O próprio Peugeot, em entrevista na véspera do evento, disse à coluna que aplicar a mesma solução globalmente pode ser inviável. Citou o Brasil, onde o etanol tem forte papel a cumprir como combustível quase neutro em CO2, no ciclo fechado de produção e uso. Também destacou que governos não têm como bancar subsídios permanentes, nem dispensar altos impostos incidentes sobre combustíveis atuais.

Em seminário organizado, no dia seguinte ao evento, houve outras colocações de alguns representantes de 39 entidades nacionais filiadas à Oica. Na Índia, por exemplo, poeira em suspensão no ar é um grave problema e até modelos autônomos sofrerão resistência em razão de boa parcela da população sobreviver como motorista ou motociclista. Biometano foi citado como capaz de zerar emissões locais e até diminuir CO2 acumulado na atmosfera.

Definitivamente, há diversidade para mover o carro do futuro. A opção da Porsche talvez funcione, no caso específico. Para fabricantes generalistas os riscos continuam, inclusive sobre o papel dos governos e direcionamentos por simples voluntarismo.

ALTA RODA

PEUGEOT pode começar em breve as vendas dos SUVs importados 3008 e 5008 também em versões mais simples, provavelmente chamada Allure, na faixa de R$ 120.000,00 para o 3008, segundo fonte ligada às concessionárias. Consultada, a marca respondeu: “Sempre estudamos possibilidades para animar nossa gama, mas no momento não há confirmação.”

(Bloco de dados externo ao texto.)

(* ===================================================================== *)
(** * The claims of the specification *)
(* ===================================================================== *)

(** C1.  Merge across flushes: after any sequence of flushes of buffers as
    [addToCache] builds them, the record persisted for an id is the
    ascending list of what the store held for it and of every ref batch
    flushed for it, duplicates kept: a flush merges into the persisted
    record, it never replaces it.  The merge step reads the persisted
    bytes (none when the key is absent), decodes them, appends the pending
    refs, sorts and encodes. *)
Theorem C1_merge_across_flushes
    (db0 : gmap (list Z) (list Z)) (bufs : list (gmap Z (list Z))) (id : Z) :
  db_ok db0 → Forall buffer_ok bufs → is_int64 id →
  (∃ db', flushAll db0 bufs = Some db'
          ∧ Sorted Z.le (Get db' id)
          ∧ Get db' id ≡ₚ Get db0 id ++ concat (refsIn id <$> bufs))
  ∧ (∀ db keyBuf newRefs,
        loadAppendMarshal db keyBuf newRefs
        = MarshalRefs (match db !! keyBuf with
                       | None => newRefs
                       | Some data => sort.Sort (UnmarshalRefs data ++ newRefs)
                       end)).
Proof.
  intros Hdb Hbufs Hid. split.
  - destruct (flushAll_Get bufs db0 id Hdb Hbufs Hid) as (db' & Hf & _ & HG).
    exists db'. split; [done|]. rewrite HG. split.
    + apply StronglySorted_Sorted, Sort_StronglySorted.
    + apply Sort_Permutation.
  - intros db keyBuf newRefs. unfold loadAppendMarshal. by destruct (db !! keyBuf).
Qed.

Lemma C1_merge_across_flushes_witness :
  (∃ db', flushAll ∅ [{[5 := [10]]}; {[5 := [3]]}] = Some db'
          ∧ Sorted Z.le (Get db' 5)
          ∧ Get db' 5 ≡ₚ Get ∅ 5 ++ concat (refsIn 5 <$> [{[5 := [10]]}; {[5 := [3]]}]))
  ∧ (from_option (λ db', Get db' 5) [] (flushAll ∅ [{[5 := [10]]}; {[5 := [3]]}])
     = [3; 10]).
Proof.
  split; [|by vm_compute].
  apply (C1_merge_across_flushes ∅ [{[5 := [10]]}; {[5 := [3]]}] 5).
  - apply map_Forall_empty.
  - repeat apply Forall_cons_2; try apply Forall_nil_2;
      apply map_Forall_singleton; (split; [by vm_compute|]);
      (split; [|repeat constructor]); apply Forall_singleton; by vm_compute.
  - by vm_compute.
Defined.

(** C2.  Round trip of the delta codec: for every sequence [s] of signed
    64-bit integers, ascending or not, repeats allowed, [MarshalRefs]
    does not panic and [UnmarshalRefs] gives [s] back from its result.
    The bytes written are, for each value, the variable-length integer of
    the zigzag of its difference from the previous value (the first from
    zero): groups of seven bits, least-significant first, the
    continuation bit set on all but the final byte. *)
Theorem C2_delta_codec_round_trip (s : list Z) :
  Forall is_int64 s →
  (∃ data, MarshalRefs s = Some data ∧ UnmarshalRefs data = s
           ∧ data = concat (varint_spec <$> deltas 0 s))
  ∧ Forall (λ d, ∃ front final,
              varint_spec d = front ++ [final]
              ∧ Forall (λ b, 128 ≤ b < 256) front ∧ 0 ≤ final < 128
              ∧ base128 (varint_spec d) = zigzag_spec d) (deltas 0 s).
Proof.
  intros Hs. split.
  - exists (encodeRefs 0 s). split; [apply MarshalRefs_encode|].
    split; [by apply UnmarshalRefs_encode | apply encodeRefs_deltas].
  - eapply Forall_impl; [apply deltas_int64|]. intros d Hd. simpl in Hd.
    pose proof (zigzag_spec_bound d Hd) as Hb.
    destruct (uvarint_bytes_shape 9 (zigzag_spec d) Hb)
      as (front & final & Heq & Hf & Hl).
    exists front, final. do 3 (split; [done|]).
    by apply (base128_uvarint_bytes 9).
Qed.

Lemma C2_delta_codec_round_trip_witness :
  Forall is_int64 [-5; -5; 10; 1000; 70000; 2 ^ 63 - 1]
  ∧ ∃ data, MarshalRefs [-5; -5; 10; 1000; 70000; 2 ^ 63 - 1] = Some data
            ∧ UnmarshalRefs data = [-5; -5; 10; 1000; 70000; 2 ^ 63 - 1].
Proof.
  assert (H : Forall is_int64 [-5; -5; 10; 1000; 70000; 2 ^ 63 - 1])
    by (repeat apply Forall_cons_2; try apply Forall_nil_2; by vm_compute).
  split; [done|].
  destruct (C2_delta_codec_round_trip _ H) as [(data & Hm & Hu & _) _].
  exists data. split; [exact Hm | exact Hu].
Defined.

(** C3 as the specification states it fails.  [[20; 188; 15]] encodes
    [[10; 1000]]; cut inside its second integer, [[20; 188]], it decodes to
    [[10]], the very value the intact encoding [[20]] of [[10]] decodes
    to: the caller gets no error, the error goes to the log only. *)
Lemma C3_counterexample :
  MarshalRefs [10; 1000] = Some [20; 188; 15]
  ∧ UnmarshalRefs_logged [20; 188] = ([10], [ErrUnexpectedEOF])
  ∧ MarshalRefs [10] = Some [20]
  ∧ UnmarshalRefs [20; 188] = UnmarshalRefs [20].
Proof. by vm_compute. Qed.

(** C3, amended.  [UnmarshalRefs] returns a list and no error.  On the
    encoding of [s ++ [v]] cut anywhere inside its last variable-length
    integer it returns [s], the shorter sequence it also returns for the
    intact encoding of [s], and hands [io.ErrUnexpectedEOF] to the log. *)
Theorem C3_truncated_input_decodes_to_prefix (s : list Z) (v : Z) (k : nat) :
  Forall is_int64 (s ++ [v]) →
  (length (encodeRefs 0 s) < k < length (encodeRefs 0 (s ++ [v])))%nat →
  MarshalRefs (s ++ [v]) = Some (encodeRefs 0 (s ++ [v]))
  ∧ UnmarshalRefs_logged (take k (encodeRefs 0 (s ++ [v]))) = (s, [ErrUnexpectedEOF])
  ∧ UnmarshalRefs (take k (encodeRefs 0 (s ++ [v]))) = UnmarshalRefs (encodeRefs 0 s).
Proof.
  intros Hsv Hk. split; [apply MarshalRefs_encode|].
  pose proof (UnmarshalRefs_logged_truncated s v k Hsv Hk) as Ht.
  split; [done|]. unfold UnmarshalRefs at 1. rewrite Ht. simpl.
  apply Forall_app in Hsv as [Hs _]. by rewrite UnmarshalRefs_encode.
Qed.

Lemma C3_truncated_input_decodes_to_prefix_witness :
  UnmarshalRefs_logged (take 2 (encodeRefs 0 ([10] ++ [1000])))
  = ([10], [ErrUnexpectedEOF]).
Proof.
  refine (proj1 (proj2 (C3_truncated_input_decodes_to_prefix [10] 1000 2 _ _))).
  - repeat apply Forall_cons_2; try apply Forall_nil_2; by vm_compute.
  - vm_compute. lia.
Defined.

(** C4.  Insertion order independence: two runs of the index that accept,
    for one id, the same refs in any order end, once [Close] has returned,
    with the same ascending list from [Get] for that id.  The buffering
    stage puts each ref at its sorted position: [insertRefs] keeps an
    ascending list ascending and drops no duplicate. *)
Theorem C4_insertion_order_independence
    (db0 : gmap (list Z) (list Z)) (evs1 evs2 : list event)
    (x1 x2 : RefIndex) (id : Z) :
  db_ok db0 → is_int64 id →
  run (NewRefIndex db0 []) evs1 = Some x1 →
  run (NewRefIndex db0 []) evs2 = Some x2 →
  writesOk evs1 → writesOk evs2 →
  dbOpen x1 = false → dbOpen x2 = false →
  refsOf id (accepted evs1) ≡ₚ refsOf id (accepted evs2) →
  Get (db x1) id = Get (db x2) id
  ∧ Sorted Z.le (Get (db x1) id)
  ∧ Get (db x1) id ≡ₚ Get db0 id ++ refsOf id (accepted evs1)
  ∧ (∀ refs ref, Sorted Z.le refs →
       Sorted Z.le (insertRefs refs ref) ∧ insertRefs refs ref ≡ₚ ref :: refs).
Proof.
  intros Hdb Hid Hr1 Hr2 Hok1 Hok2 Hc1 Hc2 Hperm.
  rewrite (closed_Get db0 evs1 x1 id), (closed_Get db0 evs2 x2 id) by done.
  split; [apply Sort_proper; by rewrite Hperm|].
  split; [apply StronglySorted_Sorted, Sort_StronglySorted|].
  split; [apply Sort_Permutation|].
  intros refs ref Hs. split; [|apply insertRefs_Permutation].
  apply StronglySorted_Sorted, insertRefs_StronglySorted.
  by apply Sorted_StronglySorted; [apply _|].
Qed.

Lemma C4_insertion_order_independence_witness :
  let close := [CloseAdd; Dispatch; Dispatch; Dispatch; DispatchEnd;
                Write true; CloseWrite; WriterEnd; CloseDb] in
  let evs1 := [Add (IdRef 5 10); Add (IdRef 5 3); Add (IdRef 5 10)] ++ close in
  let evs2 := [Add (IdRef 5 3); Add (IdRef 5 10); Add (IdRef 5 10)] ++ close in
  ∃ x1 x2,
    run (NewRefIndex ∅ []) evs1 = Some x1
    ∧ run (NewRefIndex ∅ []) evs2 = Some x2
    ∧ Get (db x1) 5 = Get (db x2) 5.
Proof.
  intros close evs1 evs2.
  destruct (run (NewRefIndex ∅ []) evs1) as [x1|] eqn:H1; [|by vm_compute in H1].
  destruct (run (NewRefIndex ∅ []) evs2) as [x2|] eqn:H2; [|by vm_compute in H2].
  exists x1, x2. split; [exact eq_refl|]. split; [exact eq_refl|].
  assert (Hdb : db_ok ∅) by apply map_Forall_empty.
  assert (Hid : is_int64 5) by (unfold is_int64; lia).
  assert (Hok1 : writesOk evs1) by (repeat constructor).
  assert (Hok2 : writesOk evs2) by (repeat constructor).
  assert (Hc1 : dbOpen x1 = false).
  { assert (Hc : dbOpen <$> run (NewRefIndex ∅ []) evs1 = Some false)
      by (vm_compute; reflexivity).
    rewrite H1 in Hc. by injection Hc. }
  assert (Hc2 : dbOpen x2 = false).
  { assert (Hc : dbOpen <$> run (NewRefIndex ∅ []) evs2 = Some false)
      by (vm_compute; reflexivity).
    rewrite H2 in Hc. by injection Hc. }
  assert (Hp : refsOf 5 (accepted evs1) ≡ₚ refsOf 5 (accepted evs2)).
  { apply (bool_decide_unpack _). vm_compute. exact I. }
  exact (proj1 (C4_insertion_order_independence ∅ evs1 evs2 x1 x2 5
                  Hdb Hid H1 H2 Hok1 Hok2 Hc1 Hc2 Hp)).
Defined.

(** C5.  Threshold-independent durability: whatever [add] has accepted,
    however few ids the live buffer holds, [Close] can run to its end,
    and once it has returned the pipeline is empty and, as long as no
    batch write failed, [Get] gives for every id the ascending list of
    what the store held for it at the start and of every ref accepted for
    it. *)
Theorem C5_close_persists_accepted_entries
    (db0 : gmap (list Z) (list Z)) (evs : list event) (x : RefIndex) :
  db_ok db0 →
  run (NewRefIndex db0 []) evs = Some x →
  writesOk evs →
  (∃ evs' x', run x evs' = Some x' ∧ accepted evs' = []
              ∧ writesOk evs' ∧ dbOpen x' = false)
  ∧ (∀ evs' x',
       run x evs' = Some x' → writesOk evs' → dbOpen x' = false →
       addc x' = [] ∧ buffer x' = ∅ ∧ writec x' = []
       ∧ ∀ id, is_int64 id →
           Get (db x') id
           = sort.Sort (Get db0 id ++ refsOf id (accepted (evs ++ evs')))).
Proof.
  intros Hdb Hrun Hok.
  pose proof (run_Inv _ _ _ (NewRefIndex_Inv db0 Hdb) Hrun) as HI.
  split.
  { destruct (close_returns (todo x) x) as (evs' & x' & ? & ? & ? & ?); [done..|].
    by exists evs', x'. }
  intros evs' x' Hrun' Hok' Hc.
  pose proof (run_Inv _ _ _ HI Hrun') as HI'.
  destruct HI' as [_ _ _ _ _ _ HwA HwC HwW HdO].
  destruct (HwW (HdO Hc)) as [Hwc Hw]. destruct (HwA (HwC Hwc)) as (_ & Ha & Hb).
  split_and!; [done..|].
  intros id Hid. apply closed_Get; [done..| | |done].
  - by rewrite run_app, Hrun.
  - by apply Forall_app.
Qed.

SAIU a lista dos dez modelos mais vendidos na Europa, em 2018. Na ordem decrescente: VW Golf, Renault Clio, VW Polo, Ford Fiesta, VW Tiguan, Nissan Qshqai, Peugeot 208, Toyota Yaris, Opel/Vauxhall Corsa e Renault Sandero. Apesar dos avanços, só 2 SUVs, na 5ª e 6ª posições. À exceção do Nissan, todos eles são ou já foram comercializados também no Brasil.

TOYOTA YARIS hatch, na versão XL com motor de 1,3 L (101 cv/etanol) e câmbio automático CVT, destaca-se pelo estilo atual e evolução nos materiais de acabamento. Vem bem equipado, inclusive chave presencial, partida por botão e central multimídia, mas sem parear com Android Auto. Desempenho apenas regular. Suspensão apresenta ótimo equilíbrio conforto-estabilidade.

ÍNDICE de inadimplência nos financiamentos de veículos para pessoas físicas caiu quase 70% desde o pico ruim de 2013, informa o Itaú. No ano passado, a concessão de crédito do banco alcançou expressivos R$ 15 bilhões ou 42% a mais que em 2017. No último trimestre de 2018, tíquete médio de R$ 33,5 mil, prazo de 42 meses e entrada correspondente a 38% do valor do veículo.

RESSALVAS: preços do VW T-Cross variam de R$ 84.990 (câmbio manual, versão de entrada) a R$ R$ 99.990 com câmbio automático e sempre com motor 1-litro turbo. Versão de topo, 1,4-litro turbo, parte de R$ 109.990. Quanto ao CAOA Chery Tiggo 7, apenas este tem câmbio automatizado de duas embreagens; sedã Arrizo 5 usa o mesmo motor, mas câmbio é CVT.